Turning to the successful psychopaths, we see that they show intact autonomic stress reactivity and anticipatory fear. They have a mind-body connectedness that allows for somatic markers to help form good decision-making. That translates into superior executive functioning. And I would argue that that is why successful psychopaths are successful.

We have seen from MRI studies that antisocial individuals in the community have structural brain impairments. We have also seen from the clinic that patients with head injuries causing prefrontal structural damage develop antisocial behavior and a loss of somatic markers, resulting in poor decision-making and maladaptive social behavior.

About superior verbal skills of psychopaths:

In many of us, the left hemisphere is largely responsible for language processing— language is strongly lateralized to the left hemisphere. But in psychopaths it’s more of a mix of both left and right hemispheres. This might be why they seem to be so adept in their verbal skills. They have two hemispheres— not one— that they can utilize for language processing. This in turn could be due to a larger, better communicating corpus callosum.
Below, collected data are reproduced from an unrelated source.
(** C6, as the code has it: each call of [subscribeToLogs] numbers its
    requests 1, 2, ..., N in the order it sends them, so within one call the
    ids are distinct and increasing; the call made when the socket opens and
    every call made by [refreshTrackedWallets] while connected start again
    at 1. *)
Theorem subscribe_ids_restart_at_one (m : SolanaMonitor) (reply : LoadReply) :
  ws m = Some OPEN ->
  isConnected m = true ->
  map sub_id (sent (snd (onopen m)))
    = Zseq 1 (List.length ACTIVE_DEX_PROGRAMS + List.length (trackedWallets m))
  /\ map sub_id (sent (snd (refreshTrackedWallets m reply)))
     = Zseq 1 (List.length ACTIVE_DEX_PROGRAMS
               + List.length (trackedWallets (fst (refreshTrackedWallets m reply)))).
Proof.
  intros Hopen Hconn. split.
  - unfold onopen. cbn [snd]. rewrite sent_app. cbn [sent app].
    rewrite sent_subscribeToLogs by reflexivity.
    now rewrite numbered_ids, length_app.
  - unfold refreshTrackedWallets.
    destruct (sent_loadTrackedWallets m reply) as [Hs [Hws Hc]].
    destruct (loadTrackedWallets m reply) as [m' es] eqn:Hload.
    cbn [fst snd] in *. rewrite !sent_app, Hs, Hc, Hconn. cbn [sent app].
    rewrite sent_subscribeToLogs by (rewrite Hws; exact Hopen).
    now rewrite numbered_ids, length_app.
Qed.

(** A connected monitor whose refresh finds one wallet. *)
Lemma subscribe_ids_restart_at_one_witness :
  let m := fst (onopen constructor) in
  map sub_id (sent (snd (onopen m))) = [1; 2; 3; 4; 5; 6]%Z
  /\ map sub_id (sent (snd (refreshTrackedWallets m (LoadData [RAYDIUM]))))
     = [1; 2; 3; 4; 5; 6; 7]%Z.
Proof.
  intros m.
  exact (subscribe_ids_restart_at_one m (LoadData [RAYDIUM]) eq_refl eq_refl).
Defined.

(** C6, as stated, fails: the socket opens and a refresh follows while it is
    still open; the requests sent in this one epoch repeat the ids 1 to 6. *)
Lemma request_ids_reused_within_epoch :
  let es := snd (run (fun _ => StoreOk) (Running constructor)
                   [Connect false; SocketOpen; Refresh (LoadData [])]) in
  map sub_id (sent es) = [1; 2; 3; 4; 5; 6; 1; 2; 3; 4; 5; 6]%Z
  /\ ~ NoDup (map sub_id (sent es)).
Proof.
  intros es. assert (Hids : map sub_id (sent es) = [1; 2; 3; 4; 5; 6; 1; 2; 3; 4; 5; 6]%Z)
    by reflexivity.
  split; [exact Hids |].
  rewrite Hids. intros Hnd. inversion Hnd as [|x l Hnotin _]; subst.
  apply Hnotin. simpl. tauto.
Qed.

(** ** Subscription confirmations *)

(** C2, as the code has it: a confirmation with a non-zero id and a non-zero
    result [S] adds [S] to the set [subscriptionIds] and changes nothing
    else; the monitor keeps no map from request ids to topics and no map
    from topics to subscription ids. *)
Theorem ack_adds_subscription_id
    (storeReply : CandidateWallet -> StoreReply) (m : SolanaMonitor) (R S : Z) :
  R <> 0%Z ->
  S <> 0%Z ->
  handleMessage storeReply m (Some (ack R S))
    = (set_subscriptionIds m (JS.add Z.eqb (subscriptionIds m) S),
       [ConsoleLog "WebSocket message received:";
        ConsoleLog "Subscribed to logs. Subscription ID"])
  /\ In S (subscriptionIds (fst (handleMessage storeReply m (Some (ack R S))))).
Proof.
  intros HR HS.
  assert (Heq : handleMessage storeReply m (Some (ack R S))
                = (set_subscriptionIds m (JS.add Z.eqb (subscriptionIds m) S),
                   [ConsoleLog "WebSocket message received:";
                    ConsoleLog "Subscribed to logs. Subscription ID"])).
  { unfold handleMessage, ack, JS.truthy_opt, JS.truthy_num. cbn [msg_id msg_result msg_method].
    apply Z.eqb_neq in HR, HS. now rewrite HR, HS. }
  split; [exact Heq |].
  rewrite Heq. cbn [fst set_subscriptionIds subscriptionIds].
  unfold JS.add. destruct (JS.has Z.eqb (subscriptionIds m) S) eqn:Hhas.
  - unfold JS.has in Hhas. apply existsb_exists in Hhas.
    destruct Hhas as [x [Hin Hx]]. apply Z.eqb_eq in Hx. now subst.
  - apply in_or_app. right. now left.
Qed.

Lemma ack_adds_subscription_id_witness :
  subscriptionIds
    (fst (handleMessage (fun _ => StoreOk) (fst (onopen constructor)) (Some (ack 1 100))))
  = [100%Z].
Proof.
  pose proof (ack_adds_subscription_id (fun _ => StoreOk) (fst (onopen constructor)) 1 100
                ltac:(discriminate) ltac:(discriminate)) as [Heq _].
  rewrite Heq. reflexivity.
Defined.

(** C2, as stated, fails: no map from request ids to topics and no map from
    topics to subscription ids can be read off the monitor's fields.  After
    the socket opened, request 1 is pending; its confirmation must remove it;
    a re-subscription then sends request 1 again without touching a field. *)
Lemma no_pending_map_in_the_monitor :
  ~ exists confirmed pending,
      records_pending pending /\ ack_moves_pending_to_confirmed confirmed pending.
Proof.
  intros (confirmed & pending & Hrec & Hack).
  set (m0 := fst (onopen constructor)).
  set (m1 := fst (handleMessage (fun _ => StoreOk) m0 (Some (ack 1 100)))).
  destruct (Hrec m0 (subscribeMessage 1 RAYDIUM)) as [T [HT Hp0]]; [simpl; tauto |].
  destruct (Hack (fun _ => StoreOk) m0 _ _ 100%Z Hp0) as [_ Hgone].
  destruct (Hrec m1 (subscribeMessage 1 RAYDIUM)) as [T' [_ Hp1]]; [simpl; tauto |].
  change (pending m1 1%Z = None) in Hgone.
  change (pending m1 1%Z = Some T') in Hp1.
  rewrite Hgone in Hp1. discriminate.
Qed.

(** ** Sets as lists without repetition *)

Lemma has_In (s : list string) (x : string) :
  JS.has String.eqb s x = true <-> In x s.
Proof.
  unfold JS.has. rewrite existsb_exists. split.
  - intros [y [Hin Hy]]. apply String.eqb_eq in Hy. now subst.
  - intros Hin. exists x. split; [exact Hin | apply String.eqb_refl].
Qed.

Lemma has_false (s : list string) (x : string) :
  JS.has String.eqb s x = false <-> ~ In x s.
Proof.
  rewrite <- has_In. destruct (JS.has String.eqb s x); split; intros H;
    try reflexivity; try discriminate; try (intros H'; discriminate).
  now contradiction H.
Qed.

Lemma add_novel (s : list string) (x : string) :
  ~ In x s -> JS.add String.eqb s x = s ++ [x].
Proof. intros H. unfold JS.add. apply has_false in H. now rewrite H. Qed.

Lemma add_NoDup (s : list string) (x : string) :
  NoDup s -> NoDup (JS.add String.eqb s x).
Proof.
  intros Hnd. unfold JS.add. destruct (JS.has String.eqb s x) eqn:Hhas; [exact Hnd |].
  apply has_false in Hhas. apply NoDup_app; [exact Hnd | repeat constructor; simpl; tauto |].
  intros y Hy [<-|[]]. contradiction.
Qed.

Lemma add_length (s : list string) (x : string) :
  (List.length (JS.add String.eqb s x) <= S (List.length s))%nat.
Proof.
  unfold JS.add. destruct (JS.has String.eqb s x); [lia |].
  rewrite length_app. simpl. lia.
Qed.

Lemma fold_add_NoDup (xs : list string) :
  forall acc, NoDup acc -> NoDup (fold_left (JS.add String.eqb) xs acc).
Proof.
  induction xs as [|x xs IH]; intros acc Hacc; simpl; [exact Hacc |].
  apply IH, add_NoDup, Hacc.
Qed.

Lemma fold_add_length (xs : list string) :
  forall acc,
    (List.length (fold_left (JS.add String.eqb) xs acc)
     <= List.length acc + List.length xs)%nat.
Proof.
  induction xs as [|x xs IH]; intros acc; simpl; [lia |].
  specialize (IH (JS.add String.eqb acc x)). pose proof (add_length acc x). lia.
Qed.

Lemma fold_add_distinct (xs : list string) :
  forall acc, NoDup (acc ++ xs) -> fold_left (JS.add String.eqb) xs acc = acc ++ xs.
Proof.
  induction xs as [|x xs IH]; intros acc Hnd; simpl.
  - now rewrite app_nil_r.
  - assert (Hx : ~ In x acc).
    { apply NoDup_remove_2 in Hnd. intros Hin. apply Hnd. apply in_or_app. now left. }
    rewrite (add_novel acc x Hx), IH.
    + now rewrite <- app_assoc.
    + now rewrite <- app_assoc.
Qed.

Lemma from_list_NoDup (xs : list string) : NoDup (JS.from_list String.eqb xs).
Proof. apply fold_add_NoDup. constructor. Qed.

Lemma from_list_length (xs : list string) :
  (List.length (JS.from_list String.eqb xs) <= List.length xs)%nat.
Proof. apply (fold_add_length xs []). Qed.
An example of flexing of the brain by mental efforts:

Practicing lying in childhood might particularly enhance prefrontal white matter. But even in adults, extensive practice has been found to correlate with brain structure. London taxi drivers have to undergo three years of extensive training to learn their way around 25,000 convoluted city streets. MRI studies have shown that these taxi drivers have a greater volume of the hippocampus compared with matched controls, and also compared with London bus drivers, who do not undergo such extensive training. Just as working in the gym can build up your muscles, mental effort can flex your brain.

About importance of Omega-3:

Omega-3 has two important components— DHA (docosahexaenoic acid) and EPA (eicosapentaenoic acid). What does DHA do? It is known to play a key role in neuronal structure and function. Making up 6 percent of the dry cerebral cortex, it influences the functioning of the blood-brain barrier that regulates what gets into your brain from your bloodstream. It enhances synaptic functioning, facilitating communication between brain cells. It makes up 30 percent of the membrane of your brain cell and regulates the activity of membrane enzymes. It protects the neuron from cell death. It increases the size of the cell. DHA also stimulates neurite outgrowth. There is more intricate dendritic branching in the neurons of animals fed a diet rich in omega-3 compared with those fed a normal diet. Dendrites of the cell receive signals from other brain cells, so this dendritic branching translates to more connectedness between cells. The axon that transmits the electrical signal to other cells is longer and has a better sheath to conduct the electrical impulse. DHA regulates serotonin and dopamine neurotransmitters... We also know that DHA is involved in regulating gene expression, so in theory it can help turn on genes that protect against violence— or turn off genes that increase the probability of violence.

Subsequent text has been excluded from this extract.